UTC scientist wins $50,000 for research addressing the challenges of an aging global population

University of Tennessee at Chattanooga photo / Hong Qin is a professor of computer science at the University of Tennessee at Chattanooga.
University of Tennessee at Chattanooga photo / Hong Qin is a professor of computer science at the University of Tennessee at Chattanooga.


A computational biologist at the University of Tennessee at Chattanooga has received a $50,000 cash award in the first phase of a global competition among experts looking for solutions to the coming challenges of an aging global population.

A research proposal by Hong Qin, a UTC professor of computer science, has been selected to advance to the second of three rounds of review in the U.S. National Academy of Medicine's (NAM) Healthy Longevity Global Grand Challenge. Qin proposed the use of artificial intelligence in searching for a common mechanism in the so-called "biological clock" responsible for how humans age.

Qin will begin testing his proposal toward documenting results in preparation for his round 2 entry in 2023. It's the latest work in what Qin said is almost 18 years of studying aging.

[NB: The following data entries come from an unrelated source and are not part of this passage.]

Lemma masked_config cfg pre post :
  password cfg ≠ "" → all_chars (λ c, negb (is_space c)) (password cfg) = true →
  GoStr.occurs "password=" (pre ++ show_Config cfg ++ post) = false →
  GoStr.never_starts "password:" (pre ++ before_show cfg) = true →
  MaskPassword (pre ++ show_Config cfg ++ post) =
    (pre ++ before_show cfg ++ "password:**** " ++ ReplaceAllString match_plain (after_show cfg ++ post))%string.
Proof.
  intros Hne Hq Hocc Hpre. unfold MaskPassword.
  rewrite (replace_all_none match_quoted "password=") by (done || apply match_quoted_starts).
  rewrite show_split, string_app_assoc, <-(string_app_assoc pre).
  rewrite (replace_all_prefix _ "password:") by (done || apply match_plain_starts).
  rewrite <-(string_app_assoc pre). f_equal. rewrite !string_app_assoc.
  by erewrite (replace_all_match match_plain) by (apply match_plain_shortens || by apply match_plain_password).
Qed.

(** C37. What is logged does not depend on the password, for non-empty passwords.  The masked
    connection string is the same for any two passwords without a quote, the masked
    configuration for any two without white space; what is in front of the password must
    not spell the key itself, and the configuration must not hold the key of the other
    expression.  Other passwords are not hidden: see [mask_stops_at_a_quote] and
    [mask_of_no_password] below. *)
Theorem mask_hides_password cfg pw1 pw2 :
  pw1 ≠ "" → pw2 ≠ "" →
  (all_chars (λ c, negb (is_quote c)) pw1 = true → all_chars (λ c, negb (is_quote c)) pw2 = true →
   GoStr.never_starts "password=" (before_conn cfg) = true →
   MaskPassword (GetConnectionStr (set_password cfg pw1)) = MaskPassword (GetConnectionStr (set_password cfg pw2))) ∧
  (∀ pre post, all_chars (λ c, negb (is_space c)) pw1 = true → all_chars (λ c, negb (is_space c)) pw2 = true →
   GoStr.never_starts "password:" (pre ++ before_show cfg) = true →
   GoStr.occurs "password=" (pre ++ show_Config (set_password cfg pw1) ++ post) = false →
   GoStr.occurs "password=" (pre ++ show_Config (set_password cfg pw2) ++ post) = false →
   MaskPassword (pre ++ show_Config (set_password cfg pw1) ++ post) =
   MaskPassword (pre ++ show_Config (set_password cfg pw2) ++ post)).
Proof.
  intros H1 H2. split.
  - intros Hq1 Hq2 Hpre. by rewrite !masked_conn.
  - intros pre post Hs1 Hs2 Hpre Ho1 Ho2. by rewrite !masked_config.
Qed.

Definition ex_cfg : Config := set_password ParseFlags "s3cret".

Lemma mask_hides_password_witness :
  MaskPassword (GetConnectionStr (set_password ParseFlags "s3cret"))
  = MaskPassword (GetConnectionStr (set_password ParseFlags "hunter2")) ∧
  MaskPassword ("&" ++ show_Config (set_password ParseFlags "s3cret") ++ "}")
  = MaskPassword ("&" ++ show_Config (set_password ParseFlags "hunter2") ++ "}").
Proof.
  destruct (mask_hides_password ParseFlags "s3cret" "hunter2") as [H1 H2]; [done..|]. split.
  - apply H1; by vm_compute.
  - apply H2; by vm_compute.
Defined.

(** Passwords the expressions are not made for: the rest after a quote, or after a
    space, is logged. *)
Example mask_stops_at_a_quote :
  MaskPassword "password='it's' sslmode=disable" = "password='****'s' sslmode=disable" ∧
  MaskPassword "password:two words database:timescale" = "password:**** words database:timescale".
Proof. by vm_compute. Qed.

(** Without a password the expression takes the next word of the configuration for it. *)
Example mask_of_no_password :
  MaskPassword "user:postgres password: database:timescale" = "user:postgres password: ****".
Proof. by vm_compute. Qed.

(** ** The client *)

Section client.
Context {F D : Type} `{GoSort} (conc : nat → list nat).
#[local] Instance names_ops : MC.MetricCacheOps MC.MetricNameCache := MC.MetricNameCache_ops conc.
#[local] Existing Instance MC.MetricNameCache_laws.
Context (conn : Ins.Conn F D) (qconn : Rd.QConn (F:=F) (D:=D)).

(** The pool is the database; the cache of metric names is one object that the ingestor
    and the reader share, so that it is kept once, in the world of the ingestor. *)
Record Client := MkClient {
  c_world : Pipe.world (F:=F) (D:=D) (C:=MC.MetricNameCache);
  c_copiers : nat;
  c_labels : LR.labels_cache;
  c_cfg : Config;
}.

Definition pool_settings (maxProcs : nat) : string :=
  " pool_max_conns=" ++ pretty (Z.of_nat (maxProcs * Pipe.ConnectionsPerProc)) ++
  " pool_min_conns=" ++ pretty (Z.of_nat maxProcs).

(** The list is what is written to the log.  [error_text] is the method [Error]. *)
Definition NewClient (Connect : string → D → D * option goerror) (error_text : goerror → string)
    (logger : option Log.level) (gomaxprocs numCPU : Z) (cfg : Config) (d : D) : D * list Log.line * res Client :=
  let connectionStr := GetConnectionStr cfg in
  let maxProcs := Pipe.max_procs gomaxprocs numCPU in
  let '(d, err) := Connect (connectionStr ++ pool_settings maxProcs)%string d in
  let logged := Log.log_at logger Log.LInfo ["msg"; MaskPassword connectionStr] in
  match err with
  | Some err =>
      (d, logged ++ Log.log_at logger Log.LError
            ["err creating connection pool for new client"; MaskPassword (error_text err)], Err err)
  | None =>
      let cache := Clock.WithMax (Z.to_nat (MetricsCacheSize cfg)) in
      match Pipe.newPgxInserter conn gomaxprocs numCPU d cache with
      | (d, Ok (copiers, w)) =>
          (d, logged, Ok (MkClient w copiers (Clock.WithMax (Z.to_nat (LabelsCacheSize cfg))) cfg))
      | (d, Err err) => (d, logged ++ Log.log_at logger Log.LError ["err starting ingestor"; error_text err], Err err)
      | (d, Panic m) => (d, logged, Panic m)
      end
  end.

(** The reader of a client, and the client after the reader worked. *)
Definition reader (c : Client) : Rd.pgxQuerier (D:=D) (C:=MC.MetricNameCache) :=
  Rd.MkQuerier (Pipe.w_db (c_world c)) (Pipe.w_names (c_world c)) (c_labels c).

Definition put_reader (c : Client) (q : Rd.pgxQuerier (D:=D) (C:=MC.MetricNameCache)) : Client :=
  let w := c_world c in
  MkClient (Pipe.MkWorld (Rd.q_db q) (Pipe.w_calls w) (Pipe.w_frames w) (Pipe.w_inserters w) (Pipe.w_copy w)
              (Pipe.w_copying w) (Rd.metricTableNames q) (Pipe.w_signal w) (Pipe.w_inserted w))
    (c_copiers c) (Rd.q_labels q) (c_cfg c).

Definition HealthCheck (c : Client) : Client * option goerror :=
  let '(q, err) := Rd.HealthCheck qconn (reader c) in (put_reader c q, err).

Definition NumCachedMetricNames (c : Client) : nat := MC.NumElements (Pipe.w_names (c_world c)).
Definition MetricNamesCacheCapacity (c : Client) : nat := MC.Capacity (Pipe.w_names (c_world c)).
Definition NumCachedLabels (c : Client) : nat := Rd.NumCachedLabels (reader c).
Definition LabelsCacheCapacity (c : Client) : nat := Rd.LabelsCacheCapacity (reader c).

(** A client that was made is in the initial state of the pipeline, with copiers, an
    empty cache of metric names, and a pool with a connection for every copier and
    one more for every processor. *)
Lemma NewClient_starts (tables : D → gmap string string) Connect error_text logger gomaxprocs numCPU cfg d d' logged c :
  NewClient Connect error_text logger gomaxprocs numCPU cfg d = (d', logged, Ok c) →
  let maxProcs := Pipe.max_procs gomaxprocs numCPU in
  c_world c = Pipe.init d' (Pipe.w_names (c_world c)) ∧ MC.coherent tables d' (Pipe.w_names (c_world c)) ∧
  0 < c_copiers c ∧ c_copiers c + maxProcs = maxProcs * Pipe.ConnectionsPerProc ∧
  MetricNamesCacheCapacity c = Z.to_nat (MetricsCacheSize cfg) ∧
  LabelsCacheCapacity c = Z.to_nat (LabelsCacheSize cfg) ∧
  logged = Log.log_at logger Log.LInfo ["msg"; MaskPassword (GetConnectionStr cfg)].
Proof.
  unfold NewClient. destruct (Connect _ d) as [d1 [err|]]; [done|]. unfold Pipe.newPgxInserter.
  destruct (Ins.CompleteMetricCreation conn d1) as [d2 [err|]]; [done|]. intros [= <- <- <-]. cbn.
  assert (0 < Pipe.max_procs gomaxprocs numCPU) as Hp.
  { unfold Pipe.max_procs. repeat case_match; lia. }
  split_and!; try done; [|unfold Pipe.ConnectionsPerProc; lia..].
  split; [apply Clock.inv_WithMax|]. by apply map_subseteq_spec.
Qed.

(** ** Reading next to the pipeline *)

Context (Sanitize : list string → string) (ExtensionIsInstalled : bool) (label_conc : nat → nat → list nat).
Context (scan_plain : SS.data_row F → res (list Z * list Z * list F)).
Context (NewMatcher : Lbl.MatchType → string → string → res Lbl.Matcher).

Definition Read (c : Client) (req : option (list (option Rd.Query_req)))
    : Client * res (option (list (list (Smp.TimeSeries F)))) :=
  let '(q, r) := Rd.Read qconn Sanitize ExtensionIsInstalled label_conc scan_plain NewMatcher (reader c) req in
  (put_reader c q, r).

Context (v : Ins.DbView D).

(** What the queries of the reader leave alone: ids, tables and rows stay, and the table
    read for a metric is its table. *)
Record QConnLaws : Prop := {
  q_health_le : ∀ d, Ins.db_le v d (Rd.qc_health qconn d).1;
  q_series_le : ∀ d s a, Ins.db_le v d (Rd.qc_series qconn d s a).1;
  q_data_le : ∀ d s a, Ins.db_le v d (Rd.qc_data qconn d s a).1;
  q_table_le : ∀ d m, Ins.db_le v d (Rd.qc_table qconn d m).1;
  q_table_ok : MC.query_ok (Ins.db_tables v) (Rd.qc_table qconn);
  q_labels_le : ∀ d ids, Ins.db_le v d (Rd.qc_labels qconn d ids).1;
}.
Context (Hq : QConnLaws).

Notation querier := (Rd.pgxQuerier (D:=D) (C:=MC.MetricNameCache)).

(** [q'] is [q] after some reading. *)
Definition read_to (q q' : querier) : Prop :=
  Ins.db_le v (Rd.q_db q) (Rd.q_db q') ∧
  (MC.coherent (Ins.db_tables v) (Rd.q_db q) (Rd.metricTableNames q) →
   MC.coherent (Ins.db_tables v) (Rd.q_db q') (Rd.metricTableNames q')).

#[local] Instance read_to_preorder : PreOrder read_to.
Proof.
  split; [by intros q; split|]. intros q1 q2 q3 [H1 C1] [H2 C2]. split; [by etrans|auto].
Qed.

Lemma read_set_db q d : Ins.db_le v (Rd.q_db q) d → read_to q (Rd.set_db q d).
Proof. intros Hd. split; [done|]. cbn. intros [Hi Hs]. split; [done|]. destruct Hd as (_ & Ht & _). by etrans. Qed.

Lemma read_table q m : read_to q (Rd.q_getMetricTableName qconn q m).1.
Proof.
  unfold Rd.q_getMetricTableName, MC.pgxQuerier_getMetricTableName.
  assert (∀ d c, Ins.db_le v d (MC.cached_table_name (MC.queryMetricTableName (Rd.qc_table qconn)) d c m).1.1) as Hle.
  { intros d c. unfold MC.cached_table_name, MC.queryMetricTableName. pose proof (q_table_le Hq d m) as Ht.
    destruct (MC.mc_Get c m) as [c1 [t|e|p]]; [done| |done]. case_decide; [|done].
    destruct (Rd.qc_table qconn d m) as [d1 r]. cbn in *. destruct (_ : res string); [|done..].
    by destruct (MC.mc_Set c1 m a) as [c2 [|]]. }
  specialize (Hle (Rd.q_db q) (Rd.metricTableNames q)).
  destruct (MC.cached_table_name _ _ _ m) as [[d names] r] eqn:Hr. cbn in *. split; [done|]. cbn. intros Hc.
  eapply MC.cached_table_name_coherent in Hr as (Hc' & _); [exact Hc'|apply MC.query_name_fetch_ok, Hq|done].
Qed.

Lemma read_labels q ids : read_to q (Rd.q_getPrompbLabelsForIds qconn label_conc q ids).1.
Proof.
  unfold Rd.q_getPrompbLabelsForIds, LR.getPrompbLabelsForIds, LR.getLabelsForIds.
  destruct (Clock.GetValues _ ids _) as [[[[cache keys] values] n]|e|p]; [|by cbn..].
  destruct (n <? length ids); [|cbn; by destruct (LR.to_labels values)].
  unfold LR.fetchMissingLabels. pose proof (q_labels_le Hq (Rd.q_db q) (drop n keys)) as Hl.
  destruct (Rd.qc_labels qconn (Rd.q_db q) (drop n keys)) as [d r]. cbn in Hl.
  assert (∀ lc, read_to q (Rd.MkQuerier d (Rd.metricTableNames q) lc)) as Hd.
  { intros lc. destruct (read_set_db q d Hl) as [H1 H2]. split; [exact H1|exact H2]. }
  destruct r as [rows|e|p]; [|apply Hd..].
  destruct (LR.label_rows _ _ _ _ _ _ _) as [lc [[tail k]|e|p]]; [|apply Hd..].
  destruct (LR.to_labels _); apply Hd.
Qed.

Lemma read_single q metric st en cases vals hints path :
  read_to q (Rd.querySingleMetric qconn Sanitize ExtensionIsInstalled q metric st en cases vals hints path).1.
Proof.
  unfold Rd.querySingleMetric. pose proof (read_table q metric) as Ht.
  destruct (Rd.q_getMetricTableName qconn q metric) as [q1 [t|e|p]]; [|done..]. cbn in Ht.
  destruct (QB.buildTimeseriesByLabelClausesQuery _ _ _ _ _ _ _) as [[[sql vals'] top]|e|p]; [|done..].
  etrans; [exact Ht|]. pose proof (q_data_le Hq (Rd.q_db q1) sql vals') as Hd.
  destruct (Rd.qc_data qconn _ _ _) as [d [rows err]]. by apply read_set_db.
Qed.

"This is an ambitious project," Qin said in a statement Monday regarding his research titled "Uncovering molecular mechanisms of aging clocks with interpretable deep learning."

Qin is trying to use "artificial neural networks" for "deep learning" designed to mimic the human brain's biological neurons involved in processing information and coming to conclusions or making decisions. Using the computer power of UTC's SimCenter, Qin will use neural networks to analyze massive amounts of existing data on biological markers for aging in humans and in mice and several other animal species toward the possibility of detecting a common aging mechanism.

According to the National Academy of Medicine, the share of people age 65 and over is projected to more than double by 2030, reaching 1.6 billion. The global population of people aged 80 and older is expected to more than triple between 2015 and 2050, growing from 126 million to 447 million.

The NAM Healthy Longevity Global Competition was launched in 2019 to help address the challenges of an aging population. In its first three years, the program has brought together 11 global collaborators from more than 50 countries.

"I'm trying to understand what this biological aging clock is and how it works in humans, a mouse, a fruit fly, even a single-celled organism like a fungus," Qin said. "The second-round review for the NAM competition requires a separate submission and, hopefully, I will have some good preliminary results that show this idea is not just cool, but it actually works."

Qin said in humans there is one set of biological markers for aging and other species have different sets.

"We know these different sets of biomarkers in different species on the surface, and most biologists think there are common mechanisms -- or at least overlapping mechanisms -- in these aging clocks, even though we do know about them," he said. "The good thing about deep learning is we don't have to know what the mechanism is. We can let the artificial intelligence learn -- from all the data -- what the best model or mechanisms are to explain the data."

At a recent conference, Qin met the director of a National Institutes of Health (NIH) research program who invited him to submit a proposal to a relevant program. "It has put me on the radar of other research entities," Qin said.

Qin credits the UTC SimCenter and its early support and funding for advancing his research since 2017. Qin said SimCenter's large data storage facility enabled him and his students to analyze the GTEx (genotype-tissue expression) data set for the NAM award challenge. The GTEx data set is made available by NIH through a data usage agreement.

"Without SimCenter's large-scale data storage, we would not even be able to have handled the data set," he said.

The SimCenter is one of 10 such university facilities funded by the Tennessee Higher Education Commission to advance multidisciplinary research in applied computational science and engineering toward growth in research funding and excellence in integrated research and education.

SimCenter Director and Computer Science Professor Tony Skjellum said Qin's work with the facility is an example of how the SimCenter fulfills its purpose.

"We fund scientists like Hong (Qin) -- we have peer-reviewed funding, and we have internal startup funding for projects with AI and simulation in them," Skjellum said in a news release. "We award peer-reviewed internal funding, and he's taken that and leveraged it into lots of successes in many different areas of funding and research. We sort of gave him an internal start and he's taken that to make this latest success."

Every year, the SimCenter invites research proposals, funding as many as eight or nine with up to $100,000 each for one year of work. Skjellum said the most recent funding awards went to five large-scale proposals and two smaller ones.